Attached to the revised SPI report was a summary of the results of a test conducted on tank U-13 after the accident (Ex. C-4). The test indicated that, after shutting off the steam supply, the back pressure in the pipe Iine gradually bleeds off through the water hose. The time required to bleed the pressure from the Iine to ten pounds of pressure per square inch was 24 seconds.
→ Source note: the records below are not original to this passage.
Definition nl : string := String (ascii_of_N 10) EmptyString.

Definition segment_text (s : segment) : string :=
  match s with
  | Lit text => text
  | Field name spec =>
      if (spec =? "")%string then "{" +:+ name +:+ "}"
      else "{" +:+ name +:+ ":" +:+ spec +:+ "}"
  end.

(** [self.template]: the text with its fields unfilled. *)
Definition template (t : BasePromptTemplate) : string :=
  String.concat "" (map segment_text (segments t)).

(** [format(v, spec)] for the two specifications the templates use. *)
Definition format_value (v : PyVal) (spec : string) : Result string :=
  if (spec =? "")%string then Ok (format_plain v)
  else if (spec =? ",")%string then format_comma v
  else Raise ValueError.

(** [self.template.format] on the keyword arguments: a field without an
    argument is a [KeyError]. *)
Fixpoint format_segments (segs : list segment) (kwargs : Dict) : Result string :=
  match segs with
  | [] => Ok ""
  | Lit text :: rest =>
      rbind (format_segments rest kwargs) (fun r => Ok (text +:+ r))
  | Field name spec :: rest =>
      match kwargs !! name with
      | None => Raise KeyError
      | Some v =>
          rbind (format_value v spec) (fun a =>
          rbind (format_segments rest kwargs) (fun r => Ok (a +:+ r)))
      end
  end.

(** [BasePromptTemplate.render]: the filled text, or the template as it
    is when filling it raises. *)
Definition render (t : BasePromptTemplate) (kwargs : Dict) : string :=
  rcatch (format_segments (segments t) kwargs) (template t).

(** [f(..., **kwargs)] where [f] has parameters of the given names: a
    keyword naming one of them is a second value for that parameter,
    which is a [TypeError] at the call. *)
Definition call_with_keywords {A} (parameters : list string) (kwargs : Dict)
    (body : Result A) : Result A :=
  if existsb (fun name => bool_decide (is_Some (kwargs !! name))) parameters
  then Raise TypeError
  else body.

(** ** SystemPromptBuilder

    Only [_get_product_display] is needed below: the system prompt is an
    argument of the backend call and of nothing else. *)

Module SystemPromptBuilder.

Definition _get_product_display (product_type : ProductType) : string :=
  match product_type with
  | CREDIT_CARD => "Tarjetas de Crédito"
  | PERSONAL_CREDIT => "Créditos Personales"
  | INSURANCE => "Seguros"
  | SAVINGS => "Cuentas de Ahorro"
  | MORTGAGE => "Créditos Hipotecarios"
  | INVESTMENT => "Inversiones"
  end.

End SystemPromptBuilder.

(** ** ProductPromptBuilder *)

Module ProductPromptBuilder.

Record ProductConfig := {
  benefits : list string;
  amount_question : string;
  (** The [lambda income: ...] of the product; a value that is not a
      number fails in it with [TypeError]. *)
  calculation : PyVal -> Result num
}.

Definition on_number (f : num -> Result num) (income : PyVal) : Result num :=
  match as_num income with
  | Some n => f n
  | None => Raise TypeError
  end.

Definition PRODUCT_CONFIGS (product_type : ProductType) : option ProductConfig :=
  match product_type with
  | CREDIT_CARD =>
      Some {| benefits :=
                ["Sin anualidad el primer año";
                 "Cashback en compras diarias";
                 "Meses sin intereses en tiendas afiliadas";
                 "Programa de puntos canjeables";
                 "Seguro de compras incluido";
                 "App móvil avanzada"];
              amount_question := "¿Qué límite de crédito te gustaría tener en tu tarjeta?";
              calculation := on_number (fun income => Ok (num_min_Z (num_mul_Z income 5) 15000)) |}
  | PERSONAL_CREDIT =>
      Some {| benefits :=
                ["Tasas preferenciales desde 8.9%";
                 "Plazos flexibles hasta 60 meses";
                 "Aprobación en 24 horas";
                 "Sin comisiones por apertura";
                 "Pagos fijos mensuales";
                 "Opción de prepago sin penalización"];
              amount_question := "¿Qué monto de crédito necesitas aproximadamente?";
              calculation := on_number (fun income => Ok (num_min_Z (num_mul_Z income 12) 100000)) |}
  | INSURANCE =>
      Some {| benefits :=
                ["Cobertura integral";
                 "Primas competitivas";
                 "Atención 24/7 en emergencias";
                 "Red de proveedores nacional";
                 "Deducibles preferenciales";
                 "App para reportar siniestros"];
              amount_question := "¿Qué tipo de cobertura buscas: vida, hogar, auto o familiar?";
              calculation := on_number (fun income =>
                               rbind (num_mul_float income 0.05) (fun v => Ok (NFloat v))) |}
  | SAVINGS =>
      Some {| benefits :=
                ["Rendimientos hasta 6.5% anual";
                 "Sin monto mínimo de apertura";
                 "Retiros ilimitados";
                 "Banca digital completa";
                 "Transferencias gratuitas";
                 "Estado de cuenta digital"];
              amount_question := "¿Qué monto te gustaría ahorrar mensualmente?";
              calculation := on_number (fun income =>
                               rbind (num_mul_float income 0.15) (fun v => Ok (NFloat v))) |}
  | MORTGAGE | INVESTMENT => None
  end.

(** Determina el tipo de tarjeta segun ingresos. *)
Definition _get_card_type (income : PyVal) : Result string :=
  match as_num income with
  | None => Raise TypeError
  | Some n =>
      if num_ge_Z n 5000 then Ok "Tarjeta Platinum"
      else if num_ge_Z n 2500 then Ok "Tarjeta Gold"
      else Ok "Tarjeta Classic"
  end.

(** [f"${int(x):,}"] without the dollar sign. *)
Definition int_comma (x : num) : Result string :=
  rbind (num_int x) (fun z => Ok (format_comma_Z z)).

(** [", ".join(benefits[:-1]) + f" y {benefits[-1]}"]. *)
Definition benefits_text (benefits : list string) : Result string :=
  match rev benefits with
  | [] => Raise IndexError
  | b_last :: init => Ok (join ", " (rev init) +:+ " y " +:+ b_last)
  end.

(** [recommended_value / 36]: 36 meses promedio. *)
Definition monthly_payment (recommended_value : num) : Result float :=
  num_div_Z recommended_value 36.

(** [recommended_value * 12 * 0.065]: 6.5% anual. *)
Definition annual_earnings (recommended_value : num) : Result float :=
  num_mul_float (num_mul_Z recommended_value 12) 0.065.

Definition build_offer (context : PromptContext) : Result string :=
  match PRODUCT_CONFIGS (ctx_product_type context) with
  | None => Ok "Te tengo una excelente opción que será perfecta para ti."
  | Some config =>
      let monthly_income := dict_get_default (ctx_collected_data context) "monthly_income" (VInt 0) in
      if negb (truthy monthly_income)
      then Ok "Necesito conocer tus ingresos para darte la mejor recomendación."
      else
        (* Calcular valores recomendados *)
        rbind (calculation config monthly_income) (fun recommended_value =>
        (* Seleccionar beneficios top 3 *)
        rbind (benefits_text (firstn 3 (benefits config))) (fun benefits_text =>
        match ctx_product_type context with
        | CREDIT_CARD =>
            rbind (_get_card_type monthly_income) (fun product_name =>
            rbind (format_comma monthly_income) (fun income_text =>
            rbind (int_comma recommended_value) (fun limit_text =>
            Ok ("Con tus ingresos de $" +:+ income_text +:+ ", te recomiendo nuestra "
                +:+ product_name +:+ " con límite de hasta $" +:+ limit_text
                +:+ ", que incluye " +:+ benefits_text +:+ "."))))
        | PERSONAL_CREDIT =>
            rbind (monthly_payment recommended_value) (fun monthly_payment =>
            rbind (int_comma recommended_value) (fun amount_text =>
            rbind (int_comma (NFloat monthly_payment)) (fun payment_text =>
            Ok ("Puedo ofrecerte un crédito de hasta $" +:+ amount_text
                +:+ " con cuotas desde $" +:+ payment_text
                +:+ " mensuales, que incluye " +:+ benefits_text +:+ "."))))
        | INSURANCE =>
            rbind (int_comma recommended_value) (fun premium_text =>
            Ok ("Te recomiendo nuestro seguro integral con prima mensual desde $"
                +:+ premium_text +:+ ", que incluye " +:+ benefits_text +:+ "."))
        | SAVINGS =>
            rbind (annual_earnings recommended_value) (fun annual_earnings =>
            rbind (int_comma recommended_value) (fun deposit_text =>
            rbind (int_comma (NFloat annual_earnings)) (fun earnings_text =>
            Ok ("Tu cuenta de ahorros con $" +:+ deposit_text
                +:+ " mensuales generaría aproximadamente $" +:+ earnings_text
                +:+ " al año, e incluye " +:+ benefits_text +:+ "."))))
        | _ => Ok ("Te tengo una excelente opción con " +:+ benefits_text +:+ ".")
        end))
  end.

Definition get_amount_question (product_type : ProductType) : string :=
  match PRODUCT_CONFIGS product_type with
  | Some config => amount_question config
  | None => "¿Qué monto te interesa?"
  end.

End ProductPromptBuilder.

(** ** StepPromptBuilder *)

Module StepPromptBuilder.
That is sufficient pressure to cause a tank overflow if the pressure is released through the bottom valve (Tr. 285-286). Before that test was conducted, the capacity gauge and the leaking steam valves were replaced. A steam pressure gauge was also installed (Tr. 62-69).

Williams testified that approximately one year prior to the accident in question, tank U-13 had overflowed on him while he was working as an operator.

Williams reported the overflow to his supervisor at the time, John Czarnicki (Tr. 71-72). Williams submitted a written maintenance request, for a lid or cap or overflow on tank U-13 (Tr. 74, 87). Williams stated that he knew of at least four other operators who reported hearing a rumbling noise when they turned the pipe valves (Tr. 73).

No written procedure for the use of tank U-13 exists. The acid boil department did have a copy of Emery's, Pumping Manual (Ex. C-5; Tr. 78). The acid boil operators are trained by other operators in the department (Tr. 79).

Safety meetings are held once a month on a Tuesday and last from 10 to 30 minutes (Tr. 82). Attendance is mandatory, but employees are not disciplined for their failure to attend (Tr. 84-85). Emery has a progressive disciplinary program for employees violating safety rules (Ex. R-1; Tr. 342).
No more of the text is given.